SCA finding (vulnerable lib) is only real if the vulnerable path is reachable — which SAST can determine. IaC finding (public bucket) is only an exposure if it holds sensitive data.

LLM correlates related findings across scanners: upgrade severity (reachable vuln), downgrade (no sensitive data). Insight no single scanner produces. Token-budgeted: high-severity first.

S08.3 — Trend Analysis + Risk Scoring

A single build is a snapshot. Trend: is the codebase getting safer or riskier? Direction matters more than absolute count.

Risk score per PR

0 – 100

ScoreGate
< 30Pass
30–60Requires security reviewer approval
> 60Blocked until findings resolved

Computed: severity-weighted new findings (crit=25, high=10, med=3, low=1) × trend modifier (rising ×1.2). Auditable, not a gut call. Net direction: +5 crit but fixed 7 = net positive.

Per-author attribution

For coaching, not punishment. An author with many SAST findings needs a 30-min session on common patterns.

Guardrail: visible to author + lead only. Feeds coaching conversations, never performance reviews. Misuse as punishment destroys psychological safety → developers disengage from the gate.

S08.4 — Vulnerability Triage at Scale

Hundreds of dependencies × CVE history = hundreds of findings. Raw and untriaged, the list is overwhelming.

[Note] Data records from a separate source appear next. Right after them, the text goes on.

(* ===== verification/CrdVariants.v ===== *)
(** * CRD variants and the generator's validator (hack/api-codegen/pkg/featuregate, pkg/validation)

    The tree of a CRD manifest filtered for a feature set (crd_variant.go, crd_filter.go),
    the removal of CEL rules from passthrough subtrees (crd_strip_cel.go), and the
    request validator of the generator (validator.go). A YAML document is the tree
    yaml.v3 parses, in which no node is shared; reading and writing files is left out.
    The gates and the metadata of fields are those of FieldValidator.v. *)
From S2P Require Import Prelude GoStrings Json FieldValidator.
From stdpp Require Import base gmap strings list.
From Stdlib Require Import ZArith Lia Ascii String.
Import FieldValidator.FieldValidator.
Open Scope string_scope.

(** ** YAML nodes *)
Inductive Kind := DocumentNode | SequenceNode | MappingNode | ScalarNode | AliasNode.
Inductive Node := mkNode (kind : Kind) (val : string) (content : list Node).
Definition n_Kind (n : Node) : Kind := let '(mkNode k _ _) := n in k.
Definition n_Value (n : Node) : string := let '(mkNode _ v _) := n in v.
Definition n_Content (n : Node) : list Node := let '(mkNode _ _ c) := n in c.

(** [mappingChild] of a mapping and of a document. *)
Fixpoint child_in (l : list Node) (key : string) : option Node :=
  match l with
  | k :: v :: l => if String.eqb (n_Value k) key then Some v else child_in l key
  | _ => None
  end.
Fixpoint mappingChild (node : Node) (key : string) : option Node :=
  match node with
  | mkNode DocumentNode _ (n :: _) => mappingChild n key
  | mkNode MappingNode _ l => child_in l key
  | _ => None
  end.

(** ** The feature gate of a field *)
Definition HiddenFromPublicAPI (meta : FieldMeta) : bool := m_Hidden meta && negb (bool_decide (m_WriteMode meta = Mutable)).

Definition visible (meta : FieldMeta) (featureSet : FeatureSet) : bool :=
  negb (HiddenFromPublicAPI meta) && (String.eqb (m_FeatureGate meta) "" || IsGateEnabled (m_FeatureGate meta) featureSet).

(** The registry of the resource type, or none. *)
Definition shouldIncludeField (reg : option Registry) (fieldPath : string) (featureSet : FeatureSet) : bool :=
  match reg with
  | None => true
  | Some fields =>
      match obj_lookup fieldPath fields with
      | None => true
      | Some meta =>
          if HiddenFromPublicAPI meta then false
          else if negb (String.eqb (m_FeatureGate meta) "") then IsGateEnabled (m_FeatureGate meta) featureSet
          else true
      end
  end.

Definition GatesForFeatureSet (featureSet : FeatureSet) : list string :=
  fst <$> filter (fun gi => is_true (Nat.leb (stage_rank gi.2) (stage_rank (MaxStage featureSet)))) SeaplaneFeatureGates.

(** The registry of all types, in the order the range loops visit it. *)
Definition TypedFieldRegistry := list (string * Registry).
Definition FilterCRDFields (reg : TypedFieldRegistry) (featureSet : FeatureSet) : list string :=
  flat_map (fun ty => flat_map (fun fm => if visible fm.2 featureSet then [fm.1] else []) ty.2) reg.
Definition FieldsForFeatureSet (reg : TypedFieldRegistry) (featureSet : FeatureSet) : gmap string FieldMeta :=
  foldl (fun m ty => foldl (fun m fm => if visible fm.2 featureSet then <[fm.1 := fm.2]> m else m) m ty.2) ∅ reg.

(** ** Filtering *)
Section variant.
Context (reg : option Registry) (featureSet : FeatureSet).

(** The context below a key. *)
Definition structural_wrapper (fieldName : string) : bool := String.eqb fieldName "items" || String.eqb fieldName "additionalProperties".
Definition enter_key (inSchema : bool) (fieldPath fieldName : string) : bool * string :=
  if negb inSchema && String.eqb fieldName "properties" then (true, fieldPath)
  else if inSchema && negb (String.eqb fieldName "properties") && negb (structural_wrapper fieldName)
  then (inSchema, if String.eqb fieldPath "" then fieldName else fieldPath ++ "." ++ fieldName)
  else (inSchema, fieldPath).
Definition key_included (ctx : bool * string) (fieldName : string) : bool :=
  if ctx.1 && negb (String.eqb fieldName "properties") && negb (String.eqb ctx.2 "") then shouldIncludeField reg ctx.2 featureSet else true.

Fixpoint filterCRDNode (inSchema : bool) (fieldPath : string) (node : Node) : Node :=
  match node with
  | mkNode MappingNode v l =>
      mkNode MappingNode v ((fix go l := match l with
        | k :: x :: l =>
            let ctx := enter_key inSchema fieldPath (n_Value k) in
            if key_included ctx (n_Value k) then k :: filterCRDNode ctx.1 ctx.2 x :: go l else go l
        | _ => []
        end) l)
  | mkNode ScalarNode v l => node
  | mkNode AliasNode v l => node
  | mkNode k v l => mkNode k v (map (filterCRDNode inSchema fieldPath) l)
  end.
End variant.

(** The tree a variant is written from. *)
Definition GenerateVariant (reg : option Registry) (featureSet : FeatureSet) (crd : Node) : Node := filterCRDNode reg featureSet false "" crd.
Definition GenerateAllVariants (reg : option Registry) (crd : Node) : list (string * Node) :=
  (fun fs => (fs.2, GenerateVariant reg fs.1 crd)) <$> [("Default", "default"); ("TechPreviewNoUpgrade", "techpreview"); ("DevPreviewNoUpgrade", "devpreview")].

(** ** CEL rules *)
Definition cel_key : string := "x-kubernetes-validations".

Fixpoint stripCELRecursive (node : Node) : Node :=
  match node with
  | mkNode MappingNode v l =>
      mkNode MappingNode v ((fix go l := match l with
        | k :: x :: l => if String.eqb (n_Value k) cel_key then go l else k :: stripCELRecursive x :: go l
        | _ => []
        end) l)
  | mkNode k v l => mkNode k v (map stripCELRecursive l)
  end.

(** [navigateTo]: through the properties of the schema. *)
Fixpoint navigateTo (node : Node) (segments : list string) : option Node :=
  match segments with
  | [] => Some node
  | seg :: rest => match mappingChild node "properties" ≫= (fun props => mappingChild props seg) with Some cur => navigateTo cur rest | None => None end
  end.

(** A change of the node [mappingChild] finds, in its place. *)
Fixpoint change_in (f : Node → Node) (key : string) (l : list Node) : list Node :=
  match l with
  | k :: v :: l => if String.eqb (n_Value k) key then k :: f v :: l else k :: v :: change_in f key l
  | l => l
  end.
Fixpoint change_child (f : Node → Node) (key : string) (node : Node) : Node :=
  match node with
  | mkNode DocumentNode v (n :: l) => mkNode DocumentNode v (change_child f key n :: l)
  | mkNode MappingNode v l => mkNode MappingNode v (change_in f key l)
  | n => n
  end.
Fixpoint change_at (f : Node → Node) (segments : list string) (node : Node) : Node :=
  match segments with
  | [] => f node
  | seg :: rest => change_child (change_child (change_at f rest) seg) "properties" node
  end.
(** [findSchemaNodes] with a change of each schema it finds. *)
Definition change_schemas (f : Node → Node) (doc : Node) : Node :=
  let version := change_child (change_child f "openAPIV3Schema") "schema" in
  change_child (change_child (fun versions => match versions with
    | mkNode SequenceNode v l => mkNode SequenceNode v (map version l)
    | n => n
    end) "versions") "spec" doc.
Definition findSchemaNodes (doc : Node) : list Node :=
  match mappingChild doc "spec" ≫= (fun spec => mappingChild spec "versions") with
  | Some (mkNode SequenceNode _ l) => omap (fun ver => mappingChild ver "schema" ≫= (fun schema => mappingChild schema "openAPIV3Schema")) l
  | _ => []
  end.

Definition stripCELAtPath (segments : list string) (doc : Node) : Node := change_schemas (change_at stripCELRecursive segments) doc.
Definition StripCELFromSubtrees (fieldPaths : list string) (doc : Node) : Node :=
  foldl (fun doc path => stripCELAtPath (Split path ".") doc) doc fieldPaths.

(** ** The validator of the generator

    The fields of a request in the order the range loop visits them, and the paths of
    the existing resource when it was given. *)
Record GenRequest := mkGenRequest {
  gr_Update : bool;
  gr_ResourceType : string;
  gr_Fields : list string;
  gr_FeatureSet : FeatureSet;
  gr_ExistingFields : option (list string);
  gr_EnabledGates : list string
}.
Inductive GenError := GateDisabled (fieldPath gate : string) | PlatformManaged (fieldPath : string) | ImmutableField (fieldPath : string).

Definition IsFeatureGateEnabled (r : GenRequest) (gateName : string) : bool := existsb (fun gate => String.eqb gate gateName) (gr_EnabledGates r).

Definition gen_effective_mode (meta : FieldMeta) (req : GenRequest) : WriteMode :=
  match List.find (fun o => negb (String.eqb (o_FeatureGate o) "") && IsFeatureGateEnabled req (o_FeatureGate o)) (m_Overrides meta) with
  | Some o => o_WriteMode o
  | None => match List.find (fun o => String.eqb (o_FeatureGate o) "") (m_Overrides meta) with
            | Some o => o_WriteMode o
            | None => m_WriteMode meta
            end
  end.
Definition gen_validateWriteMode (fieldPath : string) (meta : FieldMeta) (req : GenRequest) : option GenError :=
  match gen_effective_mode meta req with
  | ServiceSet => Some (PlatformManaged fieldPath)
  | Immutable =>
      if gr_Update req then
        match gr_ExistingFields req with
        | Some old => if bool_decide (fieldPath ∈ old) then Some (ImmutableField fieldPath) else None
        | None => None
        end
      else None
  | Mutable | NoMode => None
  end.
(** One field of the loop of [Validate]. *)
Definition gen_validate_field (fields : Registry) (req : GenRequest) (fieldPath : string) : option GenError :=
  match obj_lookup fieldPath fields with
  | None => None
  | Some meta =>
      if negb (String.eqb (m_FeatureGate meta) "") && negb (IsGateEnabled (m_FeatureGate meta) (gr_FeatureSet req))
      then Some (GateDisabled fieldPath (m_FeatureGate meta))
      else gen_validateWriteMode fieldPath meta req
  end.
(** [Validator.Validate]: the errors; none is acceptance. *)
Definition GenValidate (reg : TypedFieldRegistry) (req : GenRequest) : list GenError :=
  match obj_lookup (gr_ResourceType req) reg with
  | None => []
  | Some fields => omap (gen_validate_field fields req) (gr_Fields req)
  end.
Definition ValidateFieldAccess (reg : TypedFieldRegistry) (resourceType fieldPath : string) (featureSet : FeatureSet) : option GenError :=
  match obj_lookup resourceType reg ≫= obj_lookup fieldPath with
  | None => None
  | Some meta =>
      if negb (String.eqb (m_FeatureGate meta) "") && negb (IsGateEnabled (m_FeatureGate meta) featureSet)
      then Some (GateDisabled fieldPath (m_FeatureGate meta)) else None
  end.
Definition GetFieldMetadata (reg : TypedFieldRegistry) (resourceType fieldPath : string) : option FieldMeta :=
  obj_lookup resourceType reg ≫= obj_lookup fieldPath.

(** * Theorems *)

(** ** Trees *)
Section node_induction.
Context (P : Node → Prop) (HP : ∀ k v l, Forall P l → P (mkNode k v l)).
Fixpoint node_nested_ind (n : Node) : P n :=
  match n with
  | mkNode k v l => HP k v l ((fix go l : Forall P l := match l with
      | [] => Forall_nil_2 _
      | x :: l => Forall_cons_2 _ _ _ (node_nested_ind x) (go l)
      end) l)
  end.
End node_induction.

Lemma pair_ind {A} (P : list A → Prop) : P [] → (∀ x, P [x]) → (∀ k x l, P l → P (k :: x :: l)) → ∀ l, P l.
Proof.
  intros H0 H1 H2. fix IH 1. intros [|k [|x l]]; [exact H0|apply H1|]. apply H2, IH.
Qed.

(** The mapping case of the filter. *)
Section filtering.
Context (reg : option Registry).

Definition filter_pairs (fs : FeatureSet) (b : bool) (p : string) (l : list Node) : list Node := n_Content (filterCRDNode reg fs b p (mkNode MappingNode "" l)).
Lemma filter_mapping fs b p v l : filterCRDNode reg fs b p (mkNode MappingNode v l) = mkNode MappingNode v (filter_pairs fs b p l).
Proof. done. Qed.
Lemma filter_pair fs b p k x l : filter_pairs fs b p (k :: x :: l) =
  let ctx := enter_key b p (n_Value k) in
  if key_included reg fs ctx (n_Value k) then k :: filterCRDNode reg fs ctx.1 ctx.2 x :: filter_pairs fs b p l else filter_pairs fs b p l.
Proof. unfold filter_pairs. cbn. by case_match. Qed.

Lemma child_in_filter fs b p l key : child_in (filter_pairs fs b p l) key =
  if key_included reg fs (enter_key b p key) key then filterCRDNode reg fs (enter_key b p key).1 (enter_key b p key).2 <$> child_in l key else None.
Proof.
  induction l as [|x|k x l IH] using pair_ind; [by case_match..|]. rewrite filter_pair. cbn zeta. cbn [child_in].
  destruct (String.eqb_spec (n_Value k) key) as [<-|Hk].
  - destruct (key_included _ _ _ (n_Value k)) eqn:Hi; [|by rewrite IH]. cbn. by rewrite String.eqb_refl.
  - destruct (key_included _ _ _ (n_Value k)); cbn [child_in]; [apply String.eqb_neq in Hk as ->|]; exact IH.
Qed.

(** What a filtered node has under a key. *)
Lemma mappingChild_filter fs b p node key : mappingChild (filterCRDNode reg fs b p node) key =
  if key_included reg fs (enter_key b p key) key then filterCRDNode reg fs (enter_key b p key).1 (enter_key b p key).2 <$> mappingChild node key else None.
Proof.
  induction node as [k v l IH] using node_nested_ind. destruct k; try (by case_match).
  - destruct l as [|n l]; [by case_match|]. apply Forall_cons in IH as [IH _]. exact IH.
  - rewrite filter_mapping. apply child_in_filter.
Qed.
(* ===== verification/_CoqProject ===== *)
-Q . S2P
Prelude.v
GoLib.v
GoFloat.v
GoConf.v
Errors.v
Sessions.v
SessionStore.v
SessionMemory.v
SessionControls.v
Kvs.v
KvsMemory.v
SessionKvs.v
SessionKvsCalls.v
SessionKvsRaces.v
SiteStack.v
GoPath.v
GoGlob.v
GoFilepath.v
GoUtf8.v
GoNet.v
KvsSqlite.v
Cleanup.v
KvsRedis.v
Filter.v
ObjectTypes.v
ObjectBackend.v
Places.v
ObjectMemory.v
MultiWriter.v
Bufio.v
Ndjson.v
Channel.v
PosixFs.v
File.v
Sftp.v
FilePlaces.v
SftpPlaces.v
Transfer.v
Omnistorage.v
Dropbox.v
Compress.v
Gzip.v
Zstd.v
SyncTypes.v
Backoff.v
RateLimit.v
RateBound.v
Sync.v
SyncProgress.v
Bisync.v
SyncCheck.v
SyncCopy.v
SyncMemory.v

EPSS inverts CVSS-only prioritization

CVSS 9.8, EPSS 0.01
High impact, almost never exploited → low urgency
CVSS 7.5, EPSS 0.8
Likely being exploited now → high urgency

CVSS = impact if exploited. EPSS = probability of exploitation in 30 days. CISA KEV = confirmed active exploitation → fix in hours.

The prioritized queue

CISA KEV → fix in HOURS
EPSS > 0.7 + reachable → fix in DAYS
EPSS > 0.7, not confirmed → verify reachability, then fix
High CVSS, low EPSS → backlog
Low CVSS, low EPSS → accept risk / batch-fix

Hundreds of raw CVEs → three things to fix this week.

What you take into S09

The SDLC gate harness is operational: creation-time guardrails, multi-scanner orchestration, trend + risk scoring, vulnerability triage at scale.

S09 shifts to cloud security harnesses: continuous posture, drift detection, and remediation across CSPM, CWPP, and CIEM in live cloud environments.